(** * freqtrade/rpc/telegram.py: the Telegram command router

    A shallow embedding of the module's handlers, its conversation state
    (the globals [_CONF], [_CONVERSATION], [_UPDATED_COINS]) and its
    delivery function [send_msg], followed by the properties of the router
    that the specification states.

    Python text is modelled as [string] (a list of bytes) with ASCII case
    mapping, ASCII digits and ASCII whitespace; code points outside ASCII
    are carried through unchanged.  [int] and [float] are modelled on
    ASCII text, and the statements about them say so. Floats are IEEE
    binary64 values, as [SpecFloat] specifies them. *)

From Stdlib Require Import ZArith List String Ascii Bool Lia DecimalString.
From Stdlib Require SpecFloat.
Import ListNotations.

Local Open Scope string_scope.
Local Open Scope Z_scope.

(** ** Python string primitives used by the module *)
Module PyStr.

Definition nat_of_char (c : ascii) : nat := nat_of_ascii c.

Definition is_lower (c : ascii) : bool :=
  (Nat.leb 97 (nat_of_char c) && Nat.leb (nat_of_char c) 122)%bool.

Definition is_digit (c : ascii) : bool :=
  (Nat.leb 48 (nat_of_char c) && Nat.leb (nat_of_char c) 57)%bool.

(** [str.isspace] on the ASCII range: TAB..CR, FS..US and the blank. *)
Definition is_space (c : ascii) : bool :=
  let n := nat_of_char c in
  ((Nat.leb 9 n && Nat.leb n 13) || (Nat.leb 28 n && Nat.leb n 32))%bool.

Definition digit_val (c : ascii) : Z := Z.of_nat (nat_of_char c - 48).

Definition upper_char (c : ascii) : ascii :=
  if is_lower c then ascii_of_nat (nat_of_char c - 32) else c.

(** [s.upper()] *)
Fixpoint upper (s : string) : string :=
  match s with
  | EmptyString => EmptyString
  | String c r => String (upper_char c) (upper r)
  end.

Fixpoint drop (n : nat) (s : string) : string :=
  match n, s with
  | O, _ => s
  | S k, EmptyString => EmptyString
  | S k, String _ r => drop k r
  end.

(** [s.startswith(pat)] *)
Fixpoint starts_with (pat s : string) : bool :=
  match pat with
  | EmptyString => true
  | String a p =>
      match s with
      | EmptyString => false
      | String b r => (Ascii.eqb a b && starts_with p r)%bool
      end
  end.

(** [pat in s] for strings: [pat] occurs somewhere in [s]. *)
Fixpoint contains (pat s : string) : bool :=
  if starts_with pat s then true
  else match s with
       | EmptyString => false
       | String _ r => contains pat r
       end.

(** [s.replace(pat, '')] for a non-empty [pat]: the occurrences of [pat]
    are found from the left, without overlap, and deleted.  [skip] counts
    the characters of the current occurrence still to be dropped. *)
Fixpoint delete_from (pat : string) (skip : nat) (s : string) : string :=
  match s with
  | EmptyString => EmptyString
  | String c r =>
      match skip with
      | S k => delete_from pat k r
      | O => if starts_with pat s
             then delete_from pat (String.length pat - 1) r
             else String c (delete_from pat 0 r)
      end
  end.

Definition delete_all (pat s : string) : string := delete_from pat 0 s.

(** [s.split(sep)] for a one-character separator. *)
Fixpoint split_on (sep : ascii) (s : string) : list string :=
  match s with
  | EmptyString => [EmptyString]
  | String c r =>
      if Ascii.eqb c sep then EmptyString :: split_on sep r
      else match split_on sep r with
           | [] => [String c EmptyString]
           | w :: ws => String c w :: ws
           end
  end.

(** [s.split(sep, 1)]: at most one cut, at the first separator. *)
Fixpoint split_once (sep : ascii) (s : string) : list string :=
  match s with
  | EmptyString => [EmptyString]
  | String c r =>
      if Ascii.eqb c sep then [EmptyString; r]
      else match split_once sep r with
           | w :: ws => String c w :: ws
           | [] => [String c EmptyString]
           end
  end.

Fixpoint lstrip (s : string) : string :=
  match s with
  | EmptyString => EmptyString
  | String c r => if is_space c then lstrip r else s
  end.

Fixpoint rstrip (s : string) : string :=
  match s with
  | EmptyString => EmptyString
  | String c r =>
      match rstrip r with
      | EmptyString => if is_space c then EmptyString else String c EmptyString
      | r' => String c r'
      end
  end.

(** [s.strip()] *)
Definition strip (s : string) : string := rstrip (lstrip s).

(** A run of decimal digits in which single underscores may separate
    digits (the literal syntax [int] and [float] accept since 3.6);
    returns the value and the number of digits. *)
Fixpoint digit_run (s : string) (acc : Z) (n : nat) (after_digit : bool)
  : option (Z * nat) :=
  match s with
  | EmptyString => if after_digit then Some (acc, n) else None
  | String c r =>
      if is_digit c then digit_run r (10 * acc + digit_val c) (S n) true
      else if Ascii.eqb c "_"
           then if after_digit then digit_run r acc n false else None
           else None
  end.

Definition digits (s : string) : option (Z * nat) := digit_run s 0 O false.

(** Splits off a leading sign; [true] is minus. *)
Definition take_sign (s : string) : bool * string :=
  match s with
  | String c r =>
      if Ascii.eqb c "-" then (true, r)
      else if Ascii.eqb c "+" then (false, r)
      else (false, s)
  | EmptyString => (false, s)
  end.

(** The blanks that [int] and [float] skip around ASCII text: C's
    [isspace], TAB..CR and the blank. ([str.strip] drops FS..US as
    well, the number parsers do not.) *)
Definition is_c_space (c : ascii) : bool :=
  let n := nat_of_char c in
  ((Nat.leb 9 n && Nat.leb n 13) || Nat.eqb n 32)%bool.

Fixpoint skip_blanks (s : string) : string :=
  match s with
  | EmptyString => EmptyString
  | String c r => if is_c_space c then skip_blanks r else s
  end.

Fixpoint drop_trailing_blanks (s : string) : string :=
  match s with
  | EmptyString => EmptyString
  | String c r =>
      match drop_trailing_blanks r with
      | EmptyString => if is_c_space c then EmptyString else String c EmptyString
      | r' => String c r'
      end
  end.

(** The text of a number between the blanks around it. *)
Definition number_text (s : string) : string :=
  drop_trailing_blanks (skip_blanks s).


(** [int(s)] in base ten for ASCII [s]; [None] stands for
    [ValueError]. *)
Definition py_int (s : string) : option Z :=
  let (neg, body) := take_sign (number_text s) in
  match digits body with
  | Some (v, _) => Some (if neg then - v else v)
  | None => None
  end.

━━━━━━━━━━━━━━━━

** Problem description **
Reproduce word for word the lines of the records above, beginning at the first and ending with the line where "(** [s.startswith(pat)] *)" appears, and nothing past it.

** Your response **
(** * freqtrade/rpc/telegram.py: the Telegram command router

    A shallow embedding of the module's handlers, its conversation state
    (the globals [_CONF], [_CONVERSATION], [_UPDATED_COINS]) and its
    delivery function [send_msg], followed by the properties of the router
    that the specification states.

    Python text is modelled as [string] (a list of bytes) with ASCII case
    mapping, ASCII digits and ASCII whitespace; code points outside ASCII
    are carried through unchanged.  [int] and [float] are modelled on
    ASCII text, and the statements about them say so. Floats are IEEE
    binary64 values, as [SpecFloat] specifies them. *)

From Stdlib Require Import ZArith List String Ascii Bool Lia DecimalString.
From Stdlib Require SpecFloat.
Import ListNotations.

Local Open Scope string_scope.
Local Open Scope Z_scope.

(** ** Python string primitives used by the module *)
Module PyStr.

Definition nat_of_char (c : ascii) : nat := nat_of_ascii c.

Definition is_lower (c : ascii) : bool :=
  (Nat.leb 97 (nat_of_char c) && Nat.leb (nat_of_char c) 122)%bool.

Definition is_digit (c : ascii) : bool :=
  (Nat.leb 48 (nat_of_char c) && Nat.leb (nat_of_char c) 57)%bool.

(** [str.isspace] on the ASCII range: TAB..CR, FS..US and the blank. *)
Definition is_space (c : ascii) : bool :=
  let n := nat_of_char c in
  ((Nat.leb 9 n && Nat.leb n 13) || (Nat.leb 28 n && Nat.leb n 32))%bool.

Definition digit_val (c : ascii) : Z := Z.of_nat (nat_of_char c - 48).

Definition upper_char (c : ascii) : ascii :=
  if is_lower c then ascii_of_nat (nat_of_char c - 32) else c.

(** [s.upper()] *)
Fixpoint upper (s : string) : string :=
  match s with
  | EmptyString => EmptyString
  | String c r => String (upper_char c) (upper r)
  end.

Fixpoint drop (n : nat) (s : string) : string :=
  match n, s with
  | O, _ => s
  | S k, EmptyString => EmptyString
  | S k, String _ r => drop k r
  end.

(** [s.startswith(pat)] *)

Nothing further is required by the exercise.